WARNING: This soup is messy to make. FURTHER WARNING: It's also pretty much addictive. I make this a lot in the late fall/early winter; it's creamy and comforting, and the texture is amazing. It's very similar to the mulligitawny soup that you get in Indian restaurants, but it's a bit richer, and the extra veggies (should you choose to add them) add a nice balance to the bowl.
- 2 cups red lentils
- 4 cups vegetable stock
- 1 can (16oz) light coconut milk
- 1 can (16oz) diced tomatoes
- juice of 1/2 fresh lemon
- 2 serrano chilies, seeded, ribs removed
- 1 onion, cut into largish chunks
- 1" piece of ginger
- 3 cloves garlic, peeled
- 1 carrot, diced smallish
- 1 tsp coriander seed
- 2 allspice seeds
- 2 cloves
- 1 tsp ground turmeric
- 1/2 tsp ground cinnamon
- 1/2 tsp cardamom seeds
- salt and pepper to taste
- 1 tsp ghee (clarified butter) or butter
Optional:
- 1-2 cups grated zucchini
- 1-2 cups cubed white turnips
Heat ghee in a large soup pot over low heat.
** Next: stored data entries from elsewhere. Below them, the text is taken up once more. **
(** Waiting at an empty box: before and after the others run. *)
Lemma recieve_waits mm bm s bi p b : ipc_ok mm bm (sv_ipc s) → bm !! bi = Some p → boxes (sv_ipc s) !! p = Some b →
  b_owner b = pr → b_state b = BOX_RCVABLE → msg_ls b = [] →
  in_ipc (recieve_enter th pr bi 1) s = Ret (inr (p, true)) (set_ipc (waiting th p b (sv_ipc s)) s) ∧
  ipc_ok mm bm (waiting th p b (sv_ipc s)) ∧ box bm (waiting th p b (sv_ipc s)) bi pr BOX_RCV_BLK th [].
Proof.
  intros Hok Hp Hb Hbo Hbs Hls.
  destruct (inv_box _ _ _ _ _ _ (ok_inv _ _ _ Hok) _ _ Hp) as (b' & Hb' & _ & _ & Hn & _).
  rewrite Hb in Hb'. injection Hb' as <-. split_and!.
  - unfold in_ipc, zoom. rewrite (run_recieve_enter _ _ _ _ _ _ _ Hok). unfold enter_result.
    rewrite Hp, Hb, Hbo, Z.eqb_refl, bool_decide_eq_false_2 by (by rewrite Hbs). cbn [negb].
    rewrite Hn, Hls. done.
  - by eapply ok_waiting.
  - eexists p, _. split; [done|]. split; [apply lookup_insert_eq|]. by split_and!.
Qed.

Lemma wp_recieve_woken mm bm s bi x w q ls i o bl p b (Q : Z * option Z → st → Prop) : ipc_ok mm bm (sv_ipc s) →
  message mm (sv_ipc s) i MSG_SENDED o bl → mm !! i = Some q → bm !! bi = Some p → boxes (sv_ipc s) !! p = Some b →
  b_owner b = pr → b_state b = x → blk_thread b = w → msg_ls b = q :: ls →
  (∀ I, ipc_ok mm bm I → message mm I i MSG_RECIEVED pr bl → quiet_step (sv_ipc s) I → Q (E_OK, Some i) (set_ipc I s)) →
  wp (in_ipc (recieve_leave th pr p true)) Q s.
Proof.
  intros Hok Hm Hi Hp Hb Hbo Hbs Hbw Hls HQ.
  destruct (taken_spec mm bm _ i o bl bi x w q ls p b Hok Hm Hi Hp Hb Hbo Hbs Hbw Hls) as (I' & Hr & H1 & H2 & H3 & H4 & H5).
  unfold in_ipc. apply wp_zoom. unfold wp. rewrite (run_recieve_woken _ _ _ _ _ _ _ Hok Hp), Hr. by apply HQ.
Qed.

(** The next number the allocator of the boxes gives fits in a word. *)
Definition next_id_u32 I : Prop :=
  ∀ p, wlp (id_new p) (λ r _, match snd r with Some i => is_u32 i | None => True end) (box_alct I).

Lemma newbox_u32 I : next_id_u32 I →
  wlp (msg_newbox th pr junk) (λ r _, match snd r with Some i => is_u32 i | None => True end) I.
Proof.
  intros Hn. unfold msg_newbox. unfold alloc, wlp, bind at 1 2, get. destruct (kmalloc SZ_BOX (kheap I)) as [[e|p] k]; [done|].
  cbv beta iota. unfold put, ret at 1. unfold modify, bind at 1.
  match goal with |- match ?c ?x with _ => _ end => change (wlp c (λ r _, match snd r with Some i => is_u32 i | None => True end) x) end.
  apply wlp_bind. eapply wlp_step; [apply run_lock_box; [apply lookup_insert_eq|done]|].
  apply wlp_bind, wlp_zoom. eapply wlp_mono; [apply Hn|]. intros [e [i|]] a Hi; cbn [snd] in Hi.
  - repeat (apply wlp_bind, wlp_always; intros). by apply wlp_ret.
  - apply wlp_bind, wlp_always. intros. by apply wlp_ret.
Qed.

Lemma wlp_newbox_u32 mm bm s (Q : Z * option Z → st → Prop) : ipc_ok mm bm (sv_ipc s) → next_id_u32 (sv_ipc s) →
  (∀ r I, newbox_post pr mm bm (sv_ipc s) r I → quiet_step (sv_ipc s) I →
     match snd r with Some i => is_u32 i | None => True end → Q r (set_ipc I s)) →
  wlp (in_ipc (msg_newbox th pr junk)) Q s.
Proof.
  intros Hok Hn HQ. apply wlp_in_ipc. eapply wlp_mono.
  { apply wlp_and; [apply wlp_and; [by apply wlp_msg_newbox|apply quiet_newbox]|by apply newbox_u32]. }
  intros r I [[Hr Hq] Hi]. by apply HQ.
Qed.
End ops.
Put onion, chili, ginger and garlic in a mini food processor and process until finely chopped. Add to ghee along with carrots and continue cooking over medium-low heat until onions start to soften. Pulverize spices with a mortar and pestle (or use a spice grinder), add to vegetables and cook for another two minutes until spices start to pop a bit. Add lentils, stock, lemon juice, additional vegetables (if using) and tomatoes, cover and simmer over low heat for about 30-45 minutes, until lentils are very soft - they'll start to disintegrate, but they should mostly keep their shape.
Once the lentils and vegetables have softened, put about 2/3 of the soup into a blender and purée until smooth. Add back to the pot. Add coconut milk and simmer for another 10 minutes, and serve with a bit of fresh cilantro.